A desire to prepare themselves for pay-for-performance programs and gain a competitive advantage drove both Hill Physicians' and United Physicians' technology initiatives.

"Doctors may be tiered on cost and quality, and whether they are going to be able to participate in certain plans may depend on whether they have an EMR in their office and can share information," Dr. Grant said. "This is a major issue that is certainly looming on the horizon and we don't want our physicians to be the last ones on the block to be able to get this."

Hill Physicians already participates in a pay-for-performance program and "for us to continue to compete successfully for that money we need to continue to improve the information technology capabilities in the physician practice," said Chief Information Officer Craig Lanway. As part of its initiative, the IPA is investing millions of dollars to provide training, implementation and support and maintenance services to physicians.

Another reason the IPA launched its EMR initiative, which like United Physicians is voluntary for physicians, is that competitors Kaiser Permanente and Sutter Health are spending $3 billion and $154 million respectively to implement EMRs. "In California, it's become a competitive issue," Lanway said, explaining that Hill Physicians is competing against those and other large organizations not only for physicians but also patients.

The California Medical Assn. and the Michigan State Medical Society did not comment specifically on the two organizations' programs, but in general they, as well as the AMA, support third-party efforts to make EMRs affordable for physicians as long as physician participation is voluntary.

Start of a trend?

Other IPAs are discussing subsidizing EMRs for their physicians, though it's unclear how serious their intentions are, according to some industry observers.
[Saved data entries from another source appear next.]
(** Two calls without [unique] on one instance, against one call for both
    counts: the options may differ in [seed] and [locale], which [generate]
    never reads. *)
Lemma generate_split host this templateName (oa ob oab : GenerationOptions) (a b : Z)
    r1 w1 this1 r2 w2 this2 :
  0 <= a -> 0 <= b ->
  count oa = Some a -> count ob = Some b -> count oab = Some (a + b) ->
  or_default (unique oa) false = false ->
  unique ob = unique oa -> unique oab = unique oa ->
  variations ob = variations oa -> variations oab = variations oa ->
  generate host this templateName oa = (Returns r1, w1, this1) ->
  generate host this1 templateName ob = (Returns r2, w2, this2) ->
  generate host this templateName oab = (Returns (r1 ++ r2), [], this2)
  /\ w1 = [] /\ w2 = [].
Proof.
  intros Ha Hb Ca Cb Cab Hu Ub Uab Vb Vab H1 H2.
  destruct (templates this !! templateName) as [template |] eqn:Et.
  - apply (generate_split_cached host this templateName template oa ob oab a b
             r1 w1 this1 r2 w2 this2); assumption.
  - destruct (loadTemplate host this templateName None) as [[template | e] this0] eqn:El.
    + rewrite (generate_after_load _ _ _ _ _ _ Et El) in H1.
      rewrite (generate_after_load _ _ _ _ _ _ Et El).
      pose proof (loadTemplate_cached host this templateName) as H.
      rewrite El in H. destruct H as [Hc _].
      apply (generate_split_cached host this0 templateName template oa ob oab a b
               r1 w1 this1 r2 w2 this2); assumption.
    + unfold generate in H1. rewrite Et, El in H1. discriminate.
Qed.

Lemma stored_loadTemplate host this templateName template :
  stored_template host templateName = Some template ->
  loadTemplate host this templateName None
  = (Returns template,
     {| templates := <[templateName := template]> (templates this);
        currentSeed := currentSeed this |}).
Proof.
  unfold stored_template, loadTemplate, or_str.
  destruct (readFileSync host _) as [text | e]; [| discriminate].
  destruct (JSON_parse host text) as [t | e]; [| discriminate].
  intros [= ->]. reflexivity.
Qed.

(** On a template without [date] and [datetime] fields a call gives the
    same result at any clock reading. *)
Lemma generate_clock host now now' this templateName options template :
  templates this !! templateName = Some template ->
  clock_free (VObj (schema template)) = true ->
  generate (at_time host now) this templateName options
  = generate (at_time host now') this templateName options.
Proof.
  intros Hc Hfree. rewrite !(generate_cached _ _ _ _ template) by exact Hc.
  rewrite (generate_loop_ext (at_time host now) (at_time host now'));
    [reflexivity | reflexivity |].
  intros s. cbn [Date_now at_time]. apply generateSingleRecord_clock. exact Hfree.
Qed.

(** Two calls without [unique] against one call for both counts, each call
    at its own clock reading: the readings agree, or the template has no
    [date] or [datetime] field. *)
Lemma generate_split_clock host (now1 now2 now3 : Z) this templateName template
    (oa ob oab : GenerationOptions) (a b : Z) r1 w1 this1 r2 w2 this2 :
  template_in_use host this templateName template ->
  (now1 = now3 /\ now2 = now3) \/ clock_free (VObj (schema template)) = true ->
  0 <= a -> 0 <= b ->
  count oa = Some a -> count ob = Some b -> count oab = Some (a + b) ->
  or_default (unique oa) false = false ->
  unique ob = unique oa -> unique oab = unique oa ->
  variations ob = variations oa -> variations oab = variations oa ->
  generate (at_time host now1) this templateName oa = (Returns r1, w1, this1) ->
  generate (at_time host now2) this1 templateName ob = (Returns r2, w2, this2) ->
  generate (at_time host now3) this templateName oab = (Returns (r1 ++ r2), [], this2).
Proof.
  intros Huse Hclock Ha Hb Ca Cb Cab Hu Ub Uab Vb Vab H1 H2.
  destruct Hclock as [[-> ->] | Hfree].
  - apply (generate_split (at_time host now3) this templateName oa ob oab a b
             r1 w1 this1 r2 w2 this2); assumption.
  - assert (Hnorm : exists this0,
               templates this0 !! templateName = Some template
               /\ forall now o, generate (at_time host now) this templateName o
                                = generate (at_time host now) this0 templateName o).
    { destruct Huse as [Hc | [Hnone Hstored]].
      - exists this. auto.
      - eexists. split; [| intros now o; apply (generate_after_load _ _ _ _ template);
                             [exact Hnone |
                              apply (stored_loadTemplate (at_time host now)); exact Hstored]].
        cbn [templates]. apply lookup_insert_eq. }
    destruct Hnorm as (this0 & Hc & Heq). rewrite Heq in H1. rewrite Heq.
    rewrite (generate_clock host now1 now3 _ _ _ template Hc Hfree) in H1.
    assert (Hc1 : templates this1 !! templateName = Some template).
    { pose proof H1 as H. rewrite (generate_cached _ _ _ _ template Hc) in H.
      destruct (generate_loop _ _ _ _ _ _ _ _ _) as [[o w] s]. injection H as _ _ <-.
      exact Hc. }
    rewrite (generate_clock host now2 now3 _ _ _ template Hc1 Hfree) in H2.
    apply (generate_split_cached (at_time host now3) this0 templateName template oa ob oab
             a b r1 w1 this1 r2 w2 this2); assumption.
Qed.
"I've certainly heard talk about it, but I don't how prevalent it is," said Margret Amatayakul, president of Margret\A Consulting LLC, a health care technology consulting firm in Schaumburg, Ill. "It just seems there's a lot of talk and no money."

Lack of money is probably the reason for the lack of follow through, with only financially strong or far-thinking IPAs likely to take steps to help their physicians move to EMRs.

"IPAs in general don't always do well financially," said Richard Angeloni, a spokesman for Brown & Toland Medical Group, a San Francisco IPA that has arranged for its 1,500 members to buy an EMR and practice-management software at discounted prices. "We're one of the more successful and financially stable IPAs in California so we're able to do this."

Brown & Toland estimates it will invest $12 million over 10 years for its technology initiative.

Sonnenschein Nath & Rosenthal LLP has several hospital clients interested in helping referring physicians acquire EMRs, but has cautioned against it, "lest they find themselves in violation of the Stark and anti-kickback acts," said Bruce Fried, a health care attorney at the firm's Washington, D.C., office.

Aware of that problem, David Brailer, MD, appointed in 2004 by President Bush as the country's first national coordinator for health information technology, is lobbying to create a Stark exception or safe harbor to enable hospitals to fund EMRs for referring physicians.

But as much as Dr. Brailer wants to revise Stark, only the Dept. of Health and Humans Services Secretary and Office of the Inspector General have the authority to authorize an exception or safe harbor, Fried said.

Whether a safe harbor allowing hospitals to help buy or finance EMRs for referring physicians would be a step in the right direction would really depend on what it said, Fried said. Not only that, but the feds also would have to fix anti-kickback laws. "It's a good thing if you can fix the Stark rule but without addressing the anti-kickback act you really haven't solved the problem."

Still, even if Stark alone is revised, physicians shouldn't expect hospitals to fall all over themselves offering them an EMR, Amatayakul said. "There are certainly hospitals that will probably take significant steps toward that if we see Stark relief, but I also think that there are many hospitals that can't even afford to buy their own system, let alone to supply all their doctors," she said.